- **Exercise objective**
Under this line are the records; write out word for word the part that begins at the line containing "Definition signed (x" and ends at the line containing "Definition add (name", and no more.

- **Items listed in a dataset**
Start of Block

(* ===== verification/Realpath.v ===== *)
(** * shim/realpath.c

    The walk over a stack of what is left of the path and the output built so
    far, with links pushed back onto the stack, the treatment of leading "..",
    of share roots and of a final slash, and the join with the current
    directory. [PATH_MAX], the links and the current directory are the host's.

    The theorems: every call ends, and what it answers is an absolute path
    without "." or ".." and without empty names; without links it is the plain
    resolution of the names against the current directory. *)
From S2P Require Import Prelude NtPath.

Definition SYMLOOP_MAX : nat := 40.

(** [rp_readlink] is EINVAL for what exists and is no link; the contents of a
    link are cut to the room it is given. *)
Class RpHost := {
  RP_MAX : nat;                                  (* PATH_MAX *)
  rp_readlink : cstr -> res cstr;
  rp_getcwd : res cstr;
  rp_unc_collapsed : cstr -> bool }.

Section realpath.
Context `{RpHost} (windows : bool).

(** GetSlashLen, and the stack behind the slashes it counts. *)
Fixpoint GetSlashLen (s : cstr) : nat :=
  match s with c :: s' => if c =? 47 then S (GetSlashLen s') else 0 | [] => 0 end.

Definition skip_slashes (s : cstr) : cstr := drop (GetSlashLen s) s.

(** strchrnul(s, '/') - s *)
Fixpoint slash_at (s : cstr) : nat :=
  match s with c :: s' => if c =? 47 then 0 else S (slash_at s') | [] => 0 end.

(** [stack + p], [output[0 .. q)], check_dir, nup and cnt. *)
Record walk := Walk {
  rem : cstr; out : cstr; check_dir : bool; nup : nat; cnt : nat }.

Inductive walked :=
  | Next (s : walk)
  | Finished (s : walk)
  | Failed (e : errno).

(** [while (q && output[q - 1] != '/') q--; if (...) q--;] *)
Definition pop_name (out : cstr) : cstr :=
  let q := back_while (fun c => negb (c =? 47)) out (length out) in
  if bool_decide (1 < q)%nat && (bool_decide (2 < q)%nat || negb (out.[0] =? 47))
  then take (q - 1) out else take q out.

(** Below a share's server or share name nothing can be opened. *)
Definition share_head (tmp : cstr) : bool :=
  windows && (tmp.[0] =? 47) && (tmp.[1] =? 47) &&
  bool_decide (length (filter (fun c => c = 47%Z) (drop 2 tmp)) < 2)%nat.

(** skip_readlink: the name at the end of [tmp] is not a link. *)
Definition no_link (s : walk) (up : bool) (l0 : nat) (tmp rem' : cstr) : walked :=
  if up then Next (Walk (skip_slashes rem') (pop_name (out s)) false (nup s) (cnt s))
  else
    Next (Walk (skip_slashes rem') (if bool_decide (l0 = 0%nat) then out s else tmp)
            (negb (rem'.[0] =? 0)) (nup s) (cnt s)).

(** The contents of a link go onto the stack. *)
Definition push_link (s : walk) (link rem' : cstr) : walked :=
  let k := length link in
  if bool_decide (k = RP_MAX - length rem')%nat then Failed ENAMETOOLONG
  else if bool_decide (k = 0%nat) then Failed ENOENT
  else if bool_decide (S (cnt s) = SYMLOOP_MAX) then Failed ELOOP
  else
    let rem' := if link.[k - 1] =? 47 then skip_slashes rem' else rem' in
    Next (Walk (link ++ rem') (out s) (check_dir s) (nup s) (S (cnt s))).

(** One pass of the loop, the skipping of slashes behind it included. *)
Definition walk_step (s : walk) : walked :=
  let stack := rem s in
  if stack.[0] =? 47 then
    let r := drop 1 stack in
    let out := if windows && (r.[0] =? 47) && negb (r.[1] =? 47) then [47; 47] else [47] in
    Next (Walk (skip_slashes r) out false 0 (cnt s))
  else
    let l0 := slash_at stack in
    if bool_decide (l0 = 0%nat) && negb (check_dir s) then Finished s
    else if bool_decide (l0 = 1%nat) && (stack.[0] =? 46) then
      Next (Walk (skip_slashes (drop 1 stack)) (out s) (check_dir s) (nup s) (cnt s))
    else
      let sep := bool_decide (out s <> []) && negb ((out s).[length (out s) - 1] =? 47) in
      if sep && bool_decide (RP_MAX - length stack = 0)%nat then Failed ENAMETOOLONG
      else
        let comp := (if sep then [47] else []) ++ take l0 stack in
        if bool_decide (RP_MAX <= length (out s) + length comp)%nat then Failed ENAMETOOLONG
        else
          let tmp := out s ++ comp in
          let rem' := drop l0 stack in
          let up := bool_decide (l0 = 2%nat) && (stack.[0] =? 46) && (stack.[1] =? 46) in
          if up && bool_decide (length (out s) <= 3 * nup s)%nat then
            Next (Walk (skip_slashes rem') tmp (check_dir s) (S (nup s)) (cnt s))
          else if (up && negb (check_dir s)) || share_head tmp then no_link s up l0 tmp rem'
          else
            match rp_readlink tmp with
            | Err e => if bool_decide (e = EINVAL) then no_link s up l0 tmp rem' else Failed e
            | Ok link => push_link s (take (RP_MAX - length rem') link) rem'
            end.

End of Block
Start of Block

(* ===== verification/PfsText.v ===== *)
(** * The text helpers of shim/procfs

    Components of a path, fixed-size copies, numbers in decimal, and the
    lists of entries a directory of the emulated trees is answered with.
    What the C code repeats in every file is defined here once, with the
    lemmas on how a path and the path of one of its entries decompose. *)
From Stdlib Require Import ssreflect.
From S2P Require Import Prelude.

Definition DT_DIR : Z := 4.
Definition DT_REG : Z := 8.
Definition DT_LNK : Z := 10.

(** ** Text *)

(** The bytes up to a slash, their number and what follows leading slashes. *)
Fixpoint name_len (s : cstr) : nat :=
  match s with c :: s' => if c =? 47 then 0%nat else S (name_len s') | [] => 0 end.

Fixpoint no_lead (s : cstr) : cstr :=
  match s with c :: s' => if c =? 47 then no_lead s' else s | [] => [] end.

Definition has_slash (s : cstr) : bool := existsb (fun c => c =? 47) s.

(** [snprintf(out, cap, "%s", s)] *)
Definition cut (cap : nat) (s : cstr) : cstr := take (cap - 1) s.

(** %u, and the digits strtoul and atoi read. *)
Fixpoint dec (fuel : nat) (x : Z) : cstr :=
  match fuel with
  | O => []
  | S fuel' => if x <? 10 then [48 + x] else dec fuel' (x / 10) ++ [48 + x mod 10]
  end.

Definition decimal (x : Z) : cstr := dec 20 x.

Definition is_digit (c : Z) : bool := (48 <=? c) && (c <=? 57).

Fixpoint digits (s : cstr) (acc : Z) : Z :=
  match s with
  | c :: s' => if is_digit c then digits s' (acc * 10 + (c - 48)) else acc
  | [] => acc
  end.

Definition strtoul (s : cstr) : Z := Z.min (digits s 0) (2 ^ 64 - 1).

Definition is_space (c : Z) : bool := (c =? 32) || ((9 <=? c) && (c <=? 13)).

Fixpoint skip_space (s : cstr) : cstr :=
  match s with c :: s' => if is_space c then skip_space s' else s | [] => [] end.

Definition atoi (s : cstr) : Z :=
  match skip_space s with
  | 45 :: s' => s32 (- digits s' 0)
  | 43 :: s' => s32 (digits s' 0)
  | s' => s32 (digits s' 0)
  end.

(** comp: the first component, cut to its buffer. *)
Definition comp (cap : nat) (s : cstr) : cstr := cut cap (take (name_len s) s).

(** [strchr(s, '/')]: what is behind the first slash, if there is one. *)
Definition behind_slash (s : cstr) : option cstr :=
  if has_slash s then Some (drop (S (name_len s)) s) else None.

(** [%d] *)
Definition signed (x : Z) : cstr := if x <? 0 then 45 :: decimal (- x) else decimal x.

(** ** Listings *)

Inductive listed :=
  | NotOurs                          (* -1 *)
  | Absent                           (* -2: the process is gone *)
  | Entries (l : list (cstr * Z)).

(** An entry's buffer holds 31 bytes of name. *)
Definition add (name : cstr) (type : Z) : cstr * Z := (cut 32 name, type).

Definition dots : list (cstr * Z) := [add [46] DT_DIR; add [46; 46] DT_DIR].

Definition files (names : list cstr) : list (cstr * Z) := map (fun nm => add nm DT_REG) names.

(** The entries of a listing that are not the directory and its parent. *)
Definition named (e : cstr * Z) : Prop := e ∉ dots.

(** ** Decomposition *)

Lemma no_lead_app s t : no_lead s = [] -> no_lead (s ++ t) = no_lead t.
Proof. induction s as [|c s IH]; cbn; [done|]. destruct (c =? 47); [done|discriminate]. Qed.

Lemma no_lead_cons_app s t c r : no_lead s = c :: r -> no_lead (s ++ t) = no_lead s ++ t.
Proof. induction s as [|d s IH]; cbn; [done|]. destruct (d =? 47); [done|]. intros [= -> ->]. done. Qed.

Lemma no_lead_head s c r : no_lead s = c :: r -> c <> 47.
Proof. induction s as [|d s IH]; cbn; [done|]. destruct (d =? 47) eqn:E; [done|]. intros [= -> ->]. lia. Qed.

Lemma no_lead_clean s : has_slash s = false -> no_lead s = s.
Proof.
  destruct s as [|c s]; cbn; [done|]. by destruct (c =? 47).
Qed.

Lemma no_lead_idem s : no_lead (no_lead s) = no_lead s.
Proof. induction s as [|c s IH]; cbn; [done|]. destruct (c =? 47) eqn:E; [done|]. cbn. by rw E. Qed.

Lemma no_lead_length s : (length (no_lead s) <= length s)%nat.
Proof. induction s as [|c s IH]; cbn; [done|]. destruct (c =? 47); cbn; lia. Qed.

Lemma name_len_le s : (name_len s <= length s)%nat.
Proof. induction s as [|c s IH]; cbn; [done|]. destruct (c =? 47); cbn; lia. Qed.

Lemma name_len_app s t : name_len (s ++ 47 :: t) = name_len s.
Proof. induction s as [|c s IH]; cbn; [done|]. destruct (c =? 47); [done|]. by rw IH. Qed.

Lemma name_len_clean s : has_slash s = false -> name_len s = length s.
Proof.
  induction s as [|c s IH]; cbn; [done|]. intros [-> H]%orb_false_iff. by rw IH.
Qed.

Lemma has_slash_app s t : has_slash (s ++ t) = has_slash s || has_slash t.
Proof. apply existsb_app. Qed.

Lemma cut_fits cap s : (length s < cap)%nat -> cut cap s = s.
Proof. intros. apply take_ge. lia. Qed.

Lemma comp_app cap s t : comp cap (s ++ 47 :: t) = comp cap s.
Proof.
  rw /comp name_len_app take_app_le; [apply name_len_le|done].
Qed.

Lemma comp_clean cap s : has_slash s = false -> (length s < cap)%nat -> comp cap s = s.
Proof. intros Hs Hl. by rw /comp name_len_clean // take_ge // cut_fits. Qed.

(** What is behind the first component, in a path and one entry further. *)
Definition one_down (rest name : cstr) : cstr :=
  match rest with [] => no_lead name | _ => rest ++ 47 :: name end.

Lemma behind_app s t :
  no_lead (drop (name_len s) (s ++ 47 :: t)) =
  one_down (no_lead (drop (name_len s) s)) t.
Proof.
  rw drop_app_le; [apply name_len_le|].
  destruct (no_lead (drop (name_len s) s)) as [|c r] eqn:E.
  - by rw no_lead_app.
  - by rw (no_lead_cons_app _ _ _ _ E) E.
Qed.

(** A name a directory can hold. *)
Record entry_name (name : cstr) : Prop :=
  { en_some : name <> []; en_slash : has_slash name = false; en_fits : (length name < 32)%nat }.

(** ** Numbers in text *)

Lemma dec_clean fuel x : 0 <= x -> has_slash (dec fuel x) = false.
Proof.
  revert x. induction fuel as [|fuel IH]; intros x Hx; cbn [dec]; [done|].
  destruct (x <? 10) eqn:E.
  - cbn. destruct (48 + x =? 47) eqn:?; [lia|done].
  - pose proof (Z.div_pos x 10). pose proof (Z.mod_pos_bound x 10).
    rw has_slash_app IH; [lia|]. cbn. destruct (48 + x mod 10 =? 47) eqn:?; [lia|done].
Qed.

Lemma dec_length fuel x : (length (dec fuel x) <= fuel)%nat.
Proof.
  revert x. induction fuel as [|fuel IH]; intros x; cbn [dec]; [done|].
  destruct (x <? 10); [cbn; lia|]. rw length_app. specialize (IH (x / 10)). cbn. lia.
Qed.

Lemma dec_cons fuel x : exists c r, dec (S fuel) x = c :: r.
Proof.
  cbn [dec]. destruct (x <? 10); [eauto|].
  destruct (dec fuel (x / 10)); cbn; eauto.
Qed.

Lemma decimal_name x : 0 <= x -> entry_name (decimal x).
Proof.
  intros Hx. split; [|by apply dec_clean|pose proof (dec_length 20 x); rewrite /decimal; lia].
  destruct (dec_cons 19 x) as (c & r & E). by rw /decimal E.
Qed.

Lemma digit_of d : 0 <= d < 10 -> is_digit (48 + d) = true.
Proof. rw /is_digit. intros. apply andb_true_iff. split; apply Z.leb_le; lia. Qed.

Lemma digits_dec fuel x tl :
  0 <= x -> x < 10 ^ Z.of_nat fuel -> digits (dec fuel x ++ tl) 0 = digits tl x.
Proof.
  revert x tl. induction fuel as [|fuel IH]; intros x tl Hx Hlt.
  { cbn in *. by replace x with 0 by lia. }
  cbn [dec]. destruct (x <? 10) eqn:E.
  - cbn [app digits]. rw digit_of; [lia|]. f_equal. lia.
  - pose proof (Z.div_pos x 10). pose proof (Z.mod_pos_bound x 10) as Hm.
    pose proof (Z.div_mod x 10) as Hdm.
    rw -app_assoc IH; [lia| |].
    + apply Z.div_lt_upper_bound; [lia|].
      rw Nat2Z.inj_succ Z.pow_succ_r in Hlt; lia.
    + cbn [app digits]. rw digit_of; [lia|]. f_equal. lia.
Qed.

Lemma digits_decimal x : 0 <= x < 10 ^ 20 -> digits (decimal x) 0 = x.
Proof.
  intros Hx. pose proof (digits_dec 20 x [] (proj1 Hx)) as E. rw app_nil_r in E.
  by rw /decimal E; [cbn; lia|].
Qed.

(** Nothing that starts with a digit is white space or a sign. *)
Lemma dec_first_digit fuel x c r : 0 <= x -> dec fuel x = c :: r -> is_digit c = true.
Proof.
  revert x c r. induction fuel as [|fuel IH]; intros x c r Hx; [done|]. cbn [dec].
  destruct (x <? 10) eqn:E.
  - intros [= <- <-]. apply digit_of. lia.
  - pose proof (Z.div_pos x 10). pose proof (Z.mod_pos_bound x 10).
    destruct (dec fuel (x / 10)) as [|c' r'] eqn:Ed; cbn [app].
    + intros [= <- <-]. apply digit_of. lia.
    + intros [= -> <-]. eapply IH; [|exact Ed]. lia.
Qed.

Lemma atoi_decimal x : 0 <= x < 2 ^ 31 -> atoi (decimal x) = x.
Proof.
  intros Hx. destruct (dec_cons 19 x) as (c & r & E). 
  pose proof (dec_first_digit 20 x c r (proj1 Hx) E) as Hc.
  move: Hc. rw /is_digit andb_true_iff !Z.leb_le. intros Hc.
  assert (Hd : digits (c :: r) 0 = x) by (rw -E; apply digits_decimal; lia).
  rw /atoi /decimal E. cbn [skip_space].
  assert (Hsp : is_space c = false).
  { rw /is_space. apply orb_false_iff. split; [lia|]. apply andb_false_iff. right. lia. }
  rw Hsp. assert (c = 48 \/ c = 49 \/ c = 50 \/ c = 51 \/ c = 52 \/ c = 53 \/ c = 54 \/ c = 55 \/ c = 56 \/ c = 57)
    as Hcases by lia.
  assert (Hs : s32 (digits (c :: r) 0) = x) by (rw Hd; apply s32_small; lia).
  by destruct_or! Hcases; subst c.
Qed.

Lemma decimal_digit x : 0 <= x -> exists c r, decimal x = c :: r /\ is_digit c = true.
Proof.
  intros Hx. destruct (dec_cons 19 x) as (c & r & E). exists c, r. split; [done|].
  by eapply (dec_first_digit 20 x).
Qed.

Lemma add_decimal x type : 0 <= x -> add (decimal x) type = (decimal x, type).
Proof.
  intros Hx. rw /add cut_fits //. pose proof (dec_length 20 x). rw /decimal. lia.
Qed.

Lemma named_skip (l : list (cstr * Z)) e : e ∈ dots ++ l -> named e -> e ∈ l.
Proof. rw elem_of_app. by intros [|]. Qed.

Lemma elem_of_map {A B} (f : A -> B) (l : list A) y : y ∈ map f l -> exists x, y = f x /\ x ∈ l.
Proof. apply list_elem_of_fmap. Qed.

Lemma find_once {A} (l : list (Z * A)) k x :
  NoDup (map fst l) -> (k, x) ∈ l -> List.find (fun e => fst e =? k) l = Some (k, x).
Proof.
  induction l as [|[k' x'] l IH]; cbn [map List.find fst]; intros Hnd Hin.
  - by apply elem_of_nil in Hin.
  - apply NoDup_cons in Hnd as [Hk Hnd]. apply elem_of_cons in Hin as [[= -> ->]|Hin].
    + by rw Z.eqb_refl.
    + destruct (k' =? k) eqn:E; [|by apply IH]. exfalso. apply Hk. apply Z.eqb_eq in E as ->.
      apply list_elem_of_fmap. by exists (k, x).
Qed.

End of Block

- **Output of the task**
Definition signed (x : Z) : cstr := if x <? 0 then 45 :: decimal (- x) else decimal x.

(** ** Listings *)

Inductive listed :=
  | NotOurs                          (* -1 *)
  | Absent                           (* -2: the process is gone *)
  | Entries (l : list (cstr * Z)).

(** An entry's buffer holds 31 bytes of name. *)
Definition add (name : cstr) (type : Z) : cstr * Z := (cut 32 name, type).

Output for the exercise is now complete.